Purpose: Investigate the ability of ratio 'remaining/total dentin thickness' (RDT/TDT, as determined on pre-operative radiographs) to predict pulp exposure during excavation.
Methods: This retrospective study (January 2018-June 2020) analyzed data on 360 patients. Four independent raters examined standard pre-operative radiographs and their contrasted versions. Lines put at the dentino-enamel junction, the floor of the carious lesion, and the pulp chamber wall allowed deriving RDT/TDT. Inter-rater agreements and concordance were assessed. A logistic regression accounting for measurement errors provided odds ratios that estimated the ability of the RDT/TDT to predict pulp exposure.
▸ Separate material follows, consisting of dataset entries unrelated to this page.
(** Modelled from the spec: the body of [constructNew] is in
    [multiarray.cpp], which is not at hand.  It allocates a fresh storage of
    [e.size()] elements on the device, with [origin = start], and a fresh
    counter holding 1.  A failing allocation (an element type that is [NONE]
    or [VALIDNONE], a device that is not compiled in, exhausted memory) is
    decided by that body and is not modelled: what is proved through this
    definition holds for the calls in which the allocation succeeds. *)
Definition constructNew (self : Array) (e : Extent) (s : Stride)
    (dt : Datatype.t) (loc : Accelerator.t) : M Array :=
  let* p := fresh in
  let* _ := call (rawArrayMalloc {| data := p; dtype := dt; location := loc |} (Extent_.size e)) in
  let* r := fresh in
  let* _ := new_counter r 1 in
  ret {| m_location := loc; m_dtype := dt; m_dataStart := p; m_dataOrigin := p;
         m_references := r; m_extent := e; m_stride := s;
         m_isScalar := m_isScalar self; m_isChild := m_isChild self |}.

(** Modelled from the spec: [Array(extent, dtype, location)], whose body is
    in [multiarray.cpp]: a fresh storage with the trivial stride of the
    extent. *)
Definition Array_ (e : Extent) (dt : Datatype.t) (loc : Accelerator.t) : M Array :=
  constructNew Array_default e (Stride_.fromExtent e) dt loc.

(** [dstPtr.data + dstOffset] when [dstOffset] is not zero. *)
Definition offsetRaw (p : RawArray) (dstOffset : Z) : RawArray :=
  if dstOffset =? 0 then p
  else {| data := data p + dstOffset; dtype := dtype p; location := location p |}.

(** [applyUnaryOp(dst, src, operation, permitInvalid, dstOffset)] *)
Definition applyUnaryOp_into (dst src : Array) (operation : FUNC)
    (permitInvalid : bool) (dstOffset : Z) : M Array :=
  (* Operate on one array and store the result in another array *)
  if negb permitInvalid &&
     ((dst.(m_references) =? nullptr) || Extent_.neqb dst.(m_extent) src.(m_extent)) then
    throw (invalid_argument [text "Cannot operate on array with "; extent_str src.(m_extent);
                             text " and store the result in "; extent_str dst.(m_extent)])
  else
    let dstPtr := offsetRaw (createRaw dst) dstOffset in
    let srcPtr := createRaw src in
    let size := Extent_.size src.(m_extent) in
    let* _ :=
      if negb permitInvalid && dst.(m_stride).(isTrivial) && dst.(m_stride).(isContiguous) &&
         src.(m_stride).(isTrivial) && src.(m_stride).(isContiguous) then
        (* Trivial *)
        call (multiarrayUnaryOpTrivial dstPtr srcPtr size operation)
      else
        (* Not trivial, so use advanced method *)
        call (multiarrayUnaryOpComplex dstPtr srcPtr size src.(m_extent) dst.(m_stride)
                src.(m_stride) operation
                (dst.(m_stride).(isTrivial) && dst.(m_stride).(isContiguous))) in
    ret (set_isScalar dst src.(m_isScalar)).
(** C6, as the code has it. No length is checked and no frame is rejected
    as truncated. A received frame that holds the bytes the loop body looks
    at (the first 34, and the TCP header up to its flags byte), however much
    of the rest of its headers is missing, is processed exactly as any longer
    frame that starts with the same bytes: same tracker, same lines. The
    tracker is left as it was when the frame is skipped as not IPv4 or not
    TCP. *)
Theorem truncated_frame_is_tracked (h : Endianness) (buffer buffer' : Buffer)
    (t : Tracker) (frame rest : list byte) :
  let r := loop_body h (buffer, t) (Received frame) in
  let r' := loop_body h (buffer', t) (Received (frame ++ rest)) in
  ((decode_extent (recv_into buffer frame) <= length frame)%nat ->
   tracker_of r = tracker_of r' /\ events_of r = events_of r')
  /\ (decode_frame h (recv_into buffer frame) = None ->
      tracker_of r = t /\ events_of r = []).
Proof.
  intros r r'. subst r r'. unfold loop_body, tracker_of, events_of. simpl.
  split.
  - intros Hlen.
    rewrite (decode_frame_agree (recv_into buffer frame)
               (recv_into buffer' (frame ++ rest)) (length frame)).
    + destruct (decode_frame h (recv_into buffer' (frame ++ rest))) as [s |];
        simpl; [| split; reflexivity].
      destruct (track_segment h t s) as [t' evs]. split; reflexivity.
    + intros i Hi. apply recv_into_prefix. exact Hi.
    + exact Hlen.
  - intros ->. split; reflexivity.
Qed.

Lemma truncated_frame_is_tracked_witness :
  tracker_of (loop_body LittleEndian (zero_buffer, ∅) (Received frame_syn_truncated))
  = tracker_of (loop_body LittleEndian (zero_buffer, ∅)
                  (Received (frame_syn_truncated ++ drop 50 frame_syn))).
Proof.
  apply (proj1 (truncated_frame_is_tracked LittleEndian zero_buffer zero_buffer ∅
                  frame_syn_truncated (drop 50 frame_syn))).
  vm_compute. lia.
Defined.

(** C6, as stated, fails: [frame_syn_truncated] holds 50 bytes and declares
    54 bytes of headers; it is decoded, and the tracker, empty before, holds
    an entry after. *)
Lemma truncated_frame_not_rejected :
  let buffer := recv_into zero_buffer frame_syn_truncated in
  let r := loop_body LittleEndian (zero_buffer, ∅) (Received frame_syn_truncated) in
  Z.of_nat (length frame_syn_truncated)
  < Z.of_nat ETH_HLEN + ip_header_len buffer + tcp_header_len LittleEndian buffer
  /\ is_Some (decode_frame LittleEndian buffer)
  /\ tracker_of r !! flow_key LittleEndian = Some SYN_SENT
  /\ tracker_of r <> ∅
  /\ map transition_of (events_of r) = [(Syn, CLOSED, SYN_SENT)].
Proof.
  assert (tracker_of (loop_body LittleEndian (zero_buffer, ∅)
                        (Received frame_syn_truncated))
          !! flow_key LittleEndian = Some SYN_SENT) as Hk
    by (vm_compute; reflexivity).
  cbv zeta. split; [vm_compute; reflexivity |].
  split; [vm_compute; eexists; reflexivity |].
  split; [exact Hk |].
  split; [| vm_compute; reflexivity].
  intros Hempty. rewrite Hempty, lookup_empty in Hk. discriminate.
Qed.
Results: The median RDT/TDT ratio ranges were 16.8-26.5% on standard and 16.2-24.6% on contrasted radiographs. Inter-rater agreements on RDT/TDT were rather poor and inter-rater reliability was low and similar in standard and contrasted radiographs: the concordance correlation coefficients (95% CIs) were estimated at 0.46 (0.40; 0.51) and 0.46 (0.40; 0.52), respectively. The risk of pulp exposure increased by 2.5 times [odds ratio (95% CI) 2.57 (2.06; 3.20)] per 10-point decrease of the ratio on standard radiographs vs. 4.15 (3.15; 5.46) on contrasted radiographs.
Conclusion: RDT/TDT ratio is potentially helpful in predicting pulp exposure. However, the measurement errors on RDT and TDT being non-negligible and the interrater agreements poor, there is still place for advances through development of an automated process that will improve reliability and reproducibility of pulp exposure risk assessment.
Clinical trial: Trial registration number. ClinicalTrials.gov NCT04607395, October 29, 2020.
Keywords: Dental pulp exposure; Measurement accuracy; Observer variation; Radiographic image enhancement; Radiography dental.
© 2021. The Author(s), under exclusive licence to Japanese Society for Oral and Maxillofacial Radiology and Springer Nature Singapore Pte Ltd.